In realtà però sappiamo che FCA punta ad una espansione mondiale e visto che tutti i competitors chiamano con delle sigle alfanumeriche le loro vetture probabilmente anche Alfa seguirà la stessa strada. Quindi niente Giulia che secondo alcuni è un nome privo di significato per le popolazioni estere.

Con la Giulia, chiamiamola ancora così, dovrebbe comunque iniziare la definitiva rivoluzione più volte annunciata e mai realizzata del tutto per l’Alfa Romeo. L’obiettivo è quello di conquistare nuove quote di mercato rilanciandosi in grande stile grazie all’uscita di 8 nuovi modelli e un traguardo di 400 mila vetture immatricolate all’anno entro il 2018.

La nuova berlina monterà un propulsore V6 da 3 litri già impiegato sulla Maserati Ghibli.
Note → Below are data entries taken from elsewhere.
(** The answer to a PROPFIND: the properties [m] of one resource. *)
Definition properties_in `{Xml} (xml : dom) (m : gmap qname (list dom)) : Prop :=
  (∃ prop l, getNodeByPathNS xml prop_path = Some prop ∧ childNodes prop = map prop_node l ∧
             NoDup l.*1 ∧ m = list_to_map l) ∧
  ∀ q, childNodes <$> getNodeByPathNS xml (prop_path ++ [q]) = m !! q.
Definition found `{Xml} (m : gmap qname (list dom)) (rs : http_response) : Prop :=
  success rs ∧ ∃ xml, parseMemory (concat (rs_body rs)) = Some xml ∧ properties_in xml m.

Definition body_of `{Xml} (document : dom) : bytes := String.list_byte_of_string (writeNode document).
Definition set_property (q : qname) (l : list dom) : dom :=
  propertyUpdate (plain "set" [plain "prop" [prop_node (q, l)]]).
Definition remove_property (q : qname) : dom := propertyUpdate (plain "remove" [plain "prop" [prop_node (q, [])]]).

(** The properties of the resources by URL.  [xml_name] and [xml_text] are the
    names and texts that XML carries; a property is removed whether it exists
    or not. *)
Class DavProps (W : Type) `{WebDAVServer W} `{Xml} := {
  xml_name : string → Prop;
  xml_text : string → Prop;
  dav_props : W → gmap string (gmap qname (list dom));
  props_connects : ∀ w, ∃ w' peer, dav_connect w = (w', Some peer) ∧ dav_props w' = dav_props w;
  props_open : ∀ w, dav_isClosing w = false ∧ dav_newTransaction_fails w = false;
  props_find : ∀ w rq, rq_method rq = "PROPFIND"%string → header_values "Depth" rq = ["0"%string] →
    ∃ w' rs, dav_exchange rq w = (w', Some rs) ∧ dav_props w' = dav_props w ∧
      match dav_props w !! rq_url rq with
      | Some m => found m rs
      | None => rs_status rs = 404
      end;
  props_set : ∀ w rq q v, rq_method rq = "PROPPATCH"%string →
    rq_body rq = body_of (set_property q [v]) → xml_name q.2 →
    (∃ text, v = TextNode text ∧ xml_text text) ∨ v = Element kNSOnedata "Null" [] [] →
    ∃ w' rs, dav_exchange rq w = (w', Some rs) ∧
      match dav_props w !! rq_url rq with
      | Some m => patched rs ∧ dav_props w' = <[rq_url rq := <[q := [v]]> m]> (dav_props w)
      | None => rs_status rs = 404 ∧ dav_props w' = dav_props w
      end;
  props_remove : ∀ w rq q, rq_method rq = "PROPPATCH"%string →
    rq_body rq = body_of (remove_property q) → xml_name q.2 →
    ∃ w' rs, dav_exchange rq w = (w', Some rs) ∧
      match dav_props w !! rq_url rq with
      | Some m => patched rs ∧ dav_props w' = <[rq_url rq := delete q m]> (dav_props w)
      | None => rs_status rs = 404 ∧ dav_props w' = dav_props w
      end
}.
(** * Upload engine of the renter daemon: worker/upload.go

    A shallow embedding of the upload manager, the per-host uploaders and the
    slab-upload state machine of [worker/upload.go], together with the
    properties of that code that the specification states.

    Conventions.
    - Go's [uint64] counters are integers in [[0, 2^64)]; every increment,
      decrement and subtraction is written with its wrap-around ([u64]).
    - [types.PublicKey], [types.FileContractID] and [types.Hash256] are 32-byte
      arrays; they are read as natural numbers, the all-zero array being [0].
    - [time.Time] is a number of nanoseconds, [time.Duration] a signed 64-bit
      number of nanoseconds.
    - A method that mutates its receiver returns the new receiver.
    - Go's [range] over a map visits the keys in an order the runtime picks;
      the functions that range over a map take that order as an argument. *)

From Stdlib Require Import ZArith List Bool Lia Floats Uint63.
From stdpp Require Import base option list gmap fin_maps fin_sets strings.

Local Open Scope Z_scope.

(** ** Machine arithmetic *)

Definition u64 (z : Z) : Z := z mod 2 ^ 64.

Definition int64 (z : Z) : Z := (z + 2 ^ 63) mod 2 ^ 64 - 2 ^ 63.

Definition maxDuration : Z := 2 ^ 63 - 1.
Definition minDuration : Z := - 2 ^ 63.

(** [t.Sub(u)]: the difference, saturated to the range of a [Duration]. *)
Definition time_Sub (t u : Z) : Z := Z.max minDuration (Z.min maxDuration (t - u)).

(** [time.Since(t)] when the clock reads [now]. *)
Definition time_Since (now t : Z) : Z := time_Sub now t.

(** [d.Milliseconds()]: Go's integer division truncates towards zero. *)
Definition Milliseconds (d : Z) : Z := Z.quot d 1000000.

Definition time_Second : Z := 1000000000.
Definition time_Hour : Z := 3600 * time_Second.

Definition statsRecomputeMinInterval : Z := 3 * time_Second.

(** [rhpv2.SectorSize], 4 MiB. *)
Definition SectorSize : Z := 4194304.

(** [float64(n)] for an integer [n] (exact below 2^53, rounded above). *)
Definition float64_of_int (n : Z) : float :=
  if n <? 0 then PrimFloat.opp (PrimFloat.of_uint63 (Uint63.of_Z (- n)))
  else PrimFloat.of_uint63 (Uint63.of_Z n).

(** Integer division as Go executes it: a zero divisor is a run-time panic. *)
Definition go_div (a b : Z) : option Z :=
  if b =? 0 then None else Some (Z.quot a b).

(** ** Identifiers and errors *)

Abbreviation PublicKey := N (only parsing).
Abbreviation FileContractID := N (only parsing).
Abbreviation Hash256 := N (only parsing).
Abbreviation UploadID := N (only parsing).

Definition zeroHash : Hash256 := 0%N.
Definition zeroFCID : FileContractID := 0%N.

Definition HostErrorSet := gmap N string.

Inductive error :=
| errNoCandidateUploader
| errNotEnoughContracts (have want : Z)
| errHost (msg : string)
| errSlabUpload (launched uploaded remaining inflight uploaders errors : Z)
                (errs : gmap N string).

(** ** Rolling statistics

    [stats.DataPoints] lives in the package [stats], which is not part of the
    files at hand: its operations are an interface here. *)
Class DataPointsAPI (DP : Type) := {
  stats_Default : DP;
  stats_NoDecay : DP;
  stats_P90 : DP → float;
  stats_Average : DP → float;
  stats_Track : float → DP → DP;
  stats_Recompute : DP → DP
}.

(** ** Requests and uploaders *)

(** [sectorUploadReq]. The field [sector] points to the [sectorUpload] of the
    slab; a sector is identified by its index in the slab, which is the key
    under which [slabUpload.sectors] holds it. *)
Record sectorUploadReq := mkReq {
  req_lockPriority : Z;
  req_overdrive : bool;
  req_sector : nat;
  req_uploadID : UploadID;
  req_fcid : FileContractID;
  req_hk : PublicKey
}.

(** [sectorUploadResp]: [resp_err = None] is Go's [err == nil]. *)
Record sectorUploadResp := mkResp {
  resp_req : sectorUploadReq;
  resp_root : Hash256;
  resp_err : option string
}.

(** The session handle [hp.newHostV3(fcid, hk, siamuxAddr)]. *)
Record hostV3 := mkHost {
  host_fcid : FileContractID;
  host_hk : PublicKey;
  host_siamuxAddr : string
}.

(** [api.ContractMetadata], the fields the upload code reads. *)
Record ContractMetadata := mkContract {
  c_ID : FileContractID;
  c_HostKey : PublicKey;
  c_SiamuxAddr : string;
  c_WindowEnd : Z;
  c_RenewedFrom : FileContractID
}.

Section Uploader.
Context {DP : Type} `{!DataPointsAPI DP}.

Record uploader := mkUploader {
  u_hk : PublicKey;
  u_siamuxAddr : string;
  u_bh : Z;
  u_endHeight : Z;
  u_fcid : FileContractID;
  u_host : hostV3;
  u_queue : list sectorUploadReq;
  u_consecutiveFailures : Z;
  u_lastRecompute : Z;
  u_statsSectorUploadEstimateInMS : DP;
  u_statsSectorUploadSpeedBytesPerMS : DP
}.

Definition set_queue (q : list sectorUploadReq) (u : uploader) : uploader :=
  mkUploader (u_hk u) (u_siamuxAddr u) (u_bh u) (u_endHeight u) (u_fcid u)
    (u_host u) q (u_consecutiveFailures u) (u_lastRecompute u)
    (u_statsSectorUploadEstimateInMS u) (u_statsSectorUploadSpeedBytesPerMS u).

(** [mgr.newUploader(b, hp, c, bh)] *)
Definition newUploader (c : ContractMetadata) (bh : Z) : uploader :=
  mkUploader (c_HostKey c) (c_SiamuxAddr c) bh (c_WindowEnd c) (c_ID c)
    (mkHost (c_ID c) (c_HostKey c) (c_SiamuxAddr c)) [] 0 0
    stats_Default stats_NoDecay.

Definition healthy (u : uploader) : bool := u_consecutiveFailures u =? 0.

Definition blockHeight (u : uploader) : Z := u_bh u.

Definition contractID (u : uploader) : FileContractID := u_fcid u.

(** [u.enqueue(req)]: decorates the request with the uploader's contract and
    host key and appends it to the queue. The decorated request is returned
    as well, since the caller reads [req.hk] afterwards. *)
Definition enqueue (req : sectorUploadReq) (u : uploader) : sectorUploadReq * uploader :=
  let req' := mkReq (req_lockPriority req) (req_overdrive req) (req_sector req)
                (req_uploadID req) (contractID u) (u_hk u) in
  (req', set_queue (u_queue u ++ [req']) u).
Si parla anche di un motore a 4 cilindri in due versioni diesel e benzina. La trazione dell’auto sarà sicuramente posteriore con l’obiettivo di diventare leader del settore delle berline compatte “premium”.

Se i riscontri saranno positivi, nei due anni successivi verranno lanciati a ritmo serratissimo gli altri sette nuovi modelli previsti e in particolare i due SUV, uno di taglia media e l’altro di dimensioni contenute, oltre all’attesa ammiraglia del brand, destinata a diventare il fiore all’occhiello soprattutto in termini di accessibilità del Gruppo FCA anche negli USA dove l’Alfa Romeo ha già debuttato con la supercar 4C.